Hamilton’s espousal of extreme executive pardon power was contradicted in the philosophy of Italian jurist and philosopher Cesare Becarria. In his An Essay on Crimes and Punishment, Becarria posits the following about the existence of the power to pardon and legitimate reasons for its exercise:

It is indeed one of the noblest prerogatives of the throne, but, at the same time, a tacit disapprobation of the laws. Clemency is a virtue which belongs to the legislator, and not to the executor of the laws; a virtue which ought to shine in the code, and not in private judgment. To shew mankind, that crimes are sometimes pardoned, and that punishment is not the necessary consequence, is to nourish the flattering hope of impunity, and is the cause of their considering every punishment inflicted as an act of injustice and oppression. The prince, in pardoning, gives up the public security in favour [sic] of an individual, and, by his ill-judged benevolence, proclaims a public act of impunity.

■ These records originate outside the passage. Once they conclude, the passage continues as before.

(** The steps of the choke loop and of the tasks that share the peer states. *)
Inductive ch_step : gmap SocketAddr PeerState * Instant -> gmap SocketAddr PeerState * Instant -> Prop :=
| StepRound gen gen' m last seeding reset now out :
    GenRange gen -> GenRange gen' ->
    apply_choke gen gen' m seeding last reset now = Some out -> ch_step (m, last) out.1
| StepPaused iter m last : ch_step (m, last) ((choke_all_peers iter m).1, last)
| StepConnected m last a now wired :
    ch_step (m, last) (<[a := if wired : bool then live now else live_unwired now]> m, last)
| StepDied m last a : ch_step (m, last) (delete a m, last)
| StepInterested m last a complete : ch_step (m, last) (alter (on_interested complete) a m, last)
| StepUpdate m last a f :
    (forall s, st_am_choking (stats (f s)) = st_am_choking (stats s) /\
               is_optimistic (f s) = is_optimistic s) ->
    ch_step (m, last) (alter f a m, last).

(** A step that marks no peer and chokes no marked one. *)
Lemma choke_inv_weaken m m' :
  choke_inv m ->
  (forall a s', m' !! a = Some s' -> is_optimistic s' = true ->
    exists s, m !! a = Some s /\ is_optimistic s = true /\
      (st_am_choking (stats s) = false -> st_am_choking (stats s') = false)) ->
  choke_inv m'.
Proof.
  intros [Hsub Hsize] H. split.
  - intros a (s' & Hs' & Ho')%elem_optimistic. destruct (H a s' Hs' Ho') as (s & Hs & Ho & Hc).
    apply elem_unchoked. exists s'. split; [done|]. apply Hc.
    assert (Hin : a ∈ optimistic_addrs m) by (apply elem_optimistic; eauto).
    apply Hsub, elem_unchoked in Hin as (s2 & Hs2 & ?). congruence.
  - etrans; [apply (subseteq_size _ (optimistic_addrs m))|done].
    intros a (s' & Hs' & Ho')%elem_optimistic. destruct (H a s' Hs' Ho') as (s & Hs & Ho & _).
    apply elem_optimistic. eauto.
Qed.
(* ===== verification/UtpConn.v ===== *)
(** * uTP connections (crates/bit_rev/src/utp/conn.rs)

    The per-connection state machine: the handshake states, the receive half
    (in-order delivery with a reorder buffer), the send half (window, in-flight
    queue, retransmission, fast retransmit) and the timer.  The fields of the
    source's [Conn] are grouped into the two halves; the wakers carry no data.
    [now] is the instant passed to an operation, [clock] a later read of the
    clock inside it, [ts] the microsecond timestamp of the packets it builds. *)

From S2P Require Import Prelude UtpHeader UtpDelay.

Definition MSS : nat := 1372.
Definition MAX_UDP : nat := 1400.
Definition RECV_BUF_MAX : usize := 1024 * 1024.
Definition SEND_BUF_MAX : usize := 1024 * 1024.
Definition REORDER_MAX : Z := 256.
Definition MAX_RETRANSMITS : u32 := 10.
Definition IDLE_TIMEOUT : Duration := secs 60.
Definition KEEPALIVE : Duration := secs 15.

(** ** State *)

Inductive ConnState := SynSent | SynRecv | Connected | Closed | WasReset.
#[export] Instance ConnState_eq_dec : EqDecision ConnState.
Proof. solve_decision. Defined.

Inductive ErrorKind := ConnectionReset | TimedOut.

Record InFlight := mkInFlight {
  if_seq : u16; if_payload : bytes; if_ty : PacketType; if_sent_at : Instant;
  if_transmits : u32; if_sacked : bool }.

Inductive RecvSlot := SlotData (data : bytes) | SlotFin.

Record RecvHalf := mkRecvHalf {
  ack_nr : u16;
  ack_valid : bool;
  recv_buf : bytes;
  reorder : gmap Z RecvSlot;
  need_ack : bool;
  read_eof : bool }.

Record SendHalf := mkSendHalf {
  next_seq : u16;
  peer_wnd : u32;
  send_buf : bytes;
  in_flight : list InFlight;
  in_flight_bytes : usize;
  rtt : RttEstimator;
  cc : Ledbat;
  last_queuing : u32;
  last_ack : u16;
  dup_acks : u8;
  write_shutdown : bool;
  fin_sent : bool;
  fin_seq : u16;
  fin_acked : bool }.

Record Conn := mkConn {
  remote : SocketAddr;
  recv_id : u16;
  send_id : u16;
  cstate : ConnState;
  rcv : RecvHalf;
  snd_ : SendHalf;
  last_our_delay : u32;
  their_timestamp : u32;
  have_their_ts : bool;
  last_recv : Instant;
  stream_dropped : bool;
  want_reset : bool;
  error : option ErrorKind;
  retransmits : u64;
  packets_sent : u64;
  packets_recv : u64 }.

(** Field updates. *)
Definition set_ack_nr (v : u16) (r : RecvHalf) : RecvHalf :=
mkRecvHalf v (ack_valid r) (recv_buf r) (reorder r) (need_ack r) (read_eof r).
Definition set_ack_valid (v : bool) (r : RecvHalf) : RecvHalf :=
mkRecvHalf (ack_nr r) v (recv_buf r) (reorder r) (need_ack r) (read_eof r).
Definition set_recv_buf (v : bytes) (r : RecvHalf) : RecvHalf :=
mkRecvHalf (ack_nr r) (ack_valid r) v (reorder r) (need_ack r) (read_eof r).
Definition set_reorder (v : gmap Z RecvSlot) (r : RecvHalf) : RecvHalf :=
mkRecvHalf (ack_nr r) (ack_valid r) (recv_buf r) v (need_ack r) (read_eof r).
Definition set_need_ack (v : bool) (r : RecvHalf) : RecvHalf :=
mkRecvHalf (ack_nr r) (ack_valid r) (recv_buf r) (reorder r) v (read_eof r).
Definition set_read_eof (v : bool) (r : RecvHalf) : RecvHalf :=
mkRecvHalf (ack_nr r) (ack_valid r) (recv_buf r) (reorder r) (need_ack r) v.
Definition set_next_seq (v : u16) (r : SendHalf) : SendHalf :=
mkSendHalf v (peer_wnd r) (send_buf r) (in_flight r) (in_flight_bytes r) (rtt r) (cc r)
    (last_queuing r) (last_ack r) (dup_acks r) (write_shutdown r) (fin_sent r) (fin_seq r)
    (fin_acked r).
Definition set_peer_wnd (v : u32) (r : SendHalf) : SendHalf :=
mkSendHalf (next_seq r) v (send_buf r) (in_flight r) (in_flight_bytes r) (rtt r) (cc r)
    (last_queuing r) (last_ack r) (dup_acks r) (write_shutdown r) (fin_sent r) (fin_seq r)
    (fin_acked r).
Definition set_send_buf (v : bytes) (r : SendHalf) : SendHalf :=
mkSendHalf (next_seq r) (peer_wnd r) v (in_flight r) (in_flight_bytes r) (rtt r) (cc r)
    (last_queuing r) (last_ack r) (dup_acks r) (write_shutdown r) (fin_sent r) (fin_seq r)
    (fin_acked r).
Definition set_in_flight (v : list InFlight) (r : SendHalf) : SendHalf :=
mkSendHalf (next_seq r) (peer_wnd r) (send_buf r) v (in_flight_bytes r) (rtt r) (cc r)
    (last_queuing r) (last_ack r) (dup_acks r) (write_shutdown r) (fin_sent r) (fin_seq r)
    (fin_acked r).
Definition set_in_flight_bytes (v : usize) (r : SendHalf) : SendHalf :=
mkSendHalf (next_seq r) (peer_wnd r) (send_buf r) (in_flight r) v (rtt r) (cc r) (last_queuing
    r) (last_ack r) (dup_acks r) (write_shutdown r) (fin_sent r) (fin_seq r) (fin_acked r).
Definition set_rtt (v : RttEstimator) (r : SendHalf) : SendHalf :=
mkSendHalf (next_seq r) (peer_wnd r) (send_buf r) (in_flight r) (in_flight_bytes r) v (cc r)
    (last_queuing r) (last_ack r) (dup_acks r) (write_shutdown r) (fin_sent r) (fin_seq r)
    (fin_acked r).
Definition set_cc (v : Ledbat) (r : SendHalf) : SendHalf :=
mkSendHalf (next_seq r) (peer_wnd r) (send_buf r) (in_flight r) (in_flight_bytes r) (rtt r) v
    (last_queuing r) (last_ack r) (dup_acks r) (write_shutdown r) (fin_sent r) (fin_seq r)
    (fin_acked r).
Definition set_last_queuing (v : u32) (r : SendHalf) : SendHalf :=
mkSendHalf (next_seq r) (peer_wnd r) (send_buf r) (in_flight r) (in_flight_bytes r) (rtt r) (cc
    r) v (last_ack r) (dup_acks r) (write_shutdown r) (fin_sent r) (fin_seq r) (fin_acked r).
Definition set_last_ack (v : u16) (r : SendHalf) : SendHalf :=
mkSendHalf (next_seq r) (peer_wnd r) (send_buf r) (in_flight r) (in_flight_bytes r) (rtt r) (cc
    r) (last_queuing r) v (dup_acks r) (write_shutdown r) (fin_sent r) (fin_seq r) (fin_acked
    r).
Definition set_dup_acks (v : u8) (r : SendHalf) : SendHalf :=
mkSendHalf (next_seq r) (peer_wnd r) (send_buf r) (in_flight r) (in_flight_bytes r) (rtt r) (cc
    r) (last_queuing r) (last_ack r) v (write_shutdown r) (fin_sent r) (fin_seq r) (fin_acked
    r).
Definition set_write_shutdown (v : bool) (r : SendHalf) : SendHalf :=
mkSendHalf (next_seq r) (peer_wnd r) (send_buf r) (in_flight r) (in_flight_bytes r) (rtt r) (cc
    r) (last_queuing r) (last_ack r) (dup_acks r) v (fin_sent r) (fin_seq r) (fin_acked r).
Definition set_fin_sent (v : bool) (r : SendHalf) : SendHalf :=
mkSendHalf (next_seq r) (peer_wnd r) (send_buf r) (in_flight r) (in_flight_bytes r) (rtt r) (cc
    r) (last_queuing r) (last_ack r) (dup_acks r) (write_shutdown r) v (fin_seq r) (fin_acked
    r).
Definition set_fin_seq (v : u16) (r : SendHalf) : SendHalf :=
mkSendHalf (next_seq r) (peer_wnd r) (send_buf r) (in_flight r) (in_flight_bytes r) (rtt r) (cc
    r) (last_queuing r) (last_ack r) (dup_acks r) (write_shutdown r) (fin_sent r) v (fin_acked
    r).
Definition set_fin_acked (v : bool) (r : SendHalf) : SendHalf :=
mkSendHalf (next_seq r) (peer_wnd r) (send_buf r) (in_flight r) (in_flight_bytes r) (rtt r) (cc
    r) (last_queuing r) (last_ack r) (dup_acks r) (write_shutdown r) (fin_sent r) (fin_seq r) v.
Definition set_cstate (v : ConnState) (r : Conn) : Conn :=
mkConn (remote r) (recv_id r) (send_id r) v (rcv r) (snd_ r) (last_our_delay r) (their_timestamp
    r) (have_their_ts r) (last_recv r) (stream_dropped r) (want_reset r) (error r) (retransmits
    r) (packets_sent r) (packets_recv r).
Definition set_rcv (v : RecvHalf) (r : Conn) : Conn :=
mkConn (remote r) (recv_id r) (send_id r) (cstate r) v (snd_ r) (last_our_delay r)
    (their_timestamp r) (have_their_ts r) (last_recv r) (stream_dropped r) (want_reset r) (error
    r) (retransmits r) (packets_sent r) (packets_recv r).
Definition set_snd_ (v : SendHalf) (r : Conn) : Conn :=
mkConn (remote r) (recv_id r) (send_id r) (cstate r) (rcv r) v (last_our_delay r)
    (their_timestamp r) (have_their_ts r) (last_recv r) (stream_dropped r) (want_reset r) (error
    r) (retransmits r) (packets_sent r) (packets_recv r).
Definition set_last_our_delay (v : u32) (r : Conn) : Conn :=
mkConn (remote r) (recv_id r) (send_id r) (cstate r) (rcv r) (snd_ r) v (their_timestamp r)
    (have_their_ts r) (last_recv r) (stream_dropped r) (want_reset r) (error r) (retransmits r)
    (packets_sent r) (packets_recv r).
Definition set_their_timestamp (v : u32) (r : Conn) : Conn :=
mkConn (remote r) (recv_id r) (send_id r) (cstate r) (rcv r) (snd_ r) (last_our_delay r) v
    (have_their_ts r) (last_recv r) (stream_dropped r) (want_reset r) (error r) (retransmits r)
    (packets_sent r) (packets_recv r).
Definition set_have_their_ts (v : bool) (r : Conn) : Conn :=
mkConn (remote r) (recv_id r) (send_id r) (cstate r) (rcv r) (snd_ r) (last_our_delay r)
    (their_timestamp r) v (last_recv r) (stream_dropped r) (want_reset r) (error r) (retransmits
    r) (packets_sent r) (packets_recv r).
Definition set_last_recv (v : Instant) (r : Conn) : Conn :=
mkConn (remote r) (recv_id r) (send_id r) (cstate r) (rcv r) (snd_ r) (last_our_delay r)
    (their_timestamp r) (have_their_ts r) v (stream_dropped r) (want_reset r) (error r)
    (retransmits r) (packets_sent r) (packets_recv r).
Definition set_stream_dropped (v : bool) (r : Conn) : Conn :=
mkConn (remote r) (recv_id r) (send_id r) (cstate r) (rcv r) (snd_ r) (last_our_delay r)
    (their_timestamp r) (have_their_ts r) (last_recv r) v (want_reset r) (error r) (retransmits
    r) (packets_sent r) (packets_recv r).
Definition set_want_reset (v : bool) (r : Conn) : Conn :=
mkConn (remote r) (recv_id r) (send_id r) (cstate r) (rcv r) (snd_ r) (last_our_delay r)
    (their_timestamp r) (have_their_ts r) (last_recv r) (stream_dropped r) v (error r)
    (retransmits r) (packets_sent r) (packets_recv r).
Definition set_error (v : option ErrorKind) (r : Conn) : Conn :=
mkConn (remote r) (recv_id r) (send_id r) (cstate r) (rcv r) (snd_ r) (last_our_delay r)
    (their_timestamp r) (have_their_ts r) (last_recv r) (stream_dropped r) (want_reset r) v
    (retransmits r) (packets_sent r) (packets_recv r).
Definition set_retransmits (v : u64) (r : Conn) : Conn :=
mkConn (remote r) (recv_id r) (send_id r) (cstate r) (rcv r) (snd_ r) (last_our_delay r)
    (their_timestamp r) (have_their_ts r) (last_recv r) (stream_dropped r) (want_reset r) (error
    r) v (packets_sent r) (packets_recv r).
Definition set_packets_sent (v : u64) (r : Conn) : Conn :=
mkConn (remote r) (recv_id r) (send_id r) (cstate r) (rcv r) (snd_ r) (last_our_delay r)
    (their_timestamp r) (have_their_ts r) (last_recv r) (stream_dropped r) (want_reset r) (error
    r) (retransmits r) v (packets_recv r).
Definition set_packets_recv (v : u64) (r : Conn) : Conn :=
mkConn (remote r) (recv_id r) (send_id r) (cstate r) (rcv r) (snd_ r) (last_our_delay r)
    (their_timestamp r) (have_their_ts r) (last_recv r) (stream_dropped r) (want_reset r) (error
    r) (retransmits r) (packets_sent r) v.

There are those who will dismiss Becarria’s opinion, being unfamiliar with the author and his influence. Readers would do well to remember, however, that the research conducted by Professor Donald Lutz on the writers who most influenced the  Founding Fathers revealed that Becarria was in the top 10 of that list, ranking just two spots below John Locke!

Closer to home, “Centinel,” the pseudonym of the Pennsylvania anti-federalist Samuel Bryan, warned that the pardon power granted to the president in the proposed constitution would allow the president to “screen from punishment the most treasonable attempts on the liberties of the people.”

Bryan’s fellow Pennsylvanian anti-federalists suggested that the only way to prevent the president from exercising the pardon power to protect his cronies (or himself) would be to have required any such action be subjected to the review of “a small independent council” created specifically to avoid such self-serving clemency.

Anti-federalist admonitions aside, there is no debate that the Constitution establishes only one exception to the pardon power granted in that document to the president: impeachment. Any other crime, therefore, including any crime committed by Paul Manafort, could be constitutionally pardoned by President Trump without straying beyond the boundaries of his legitimate constitutional authority.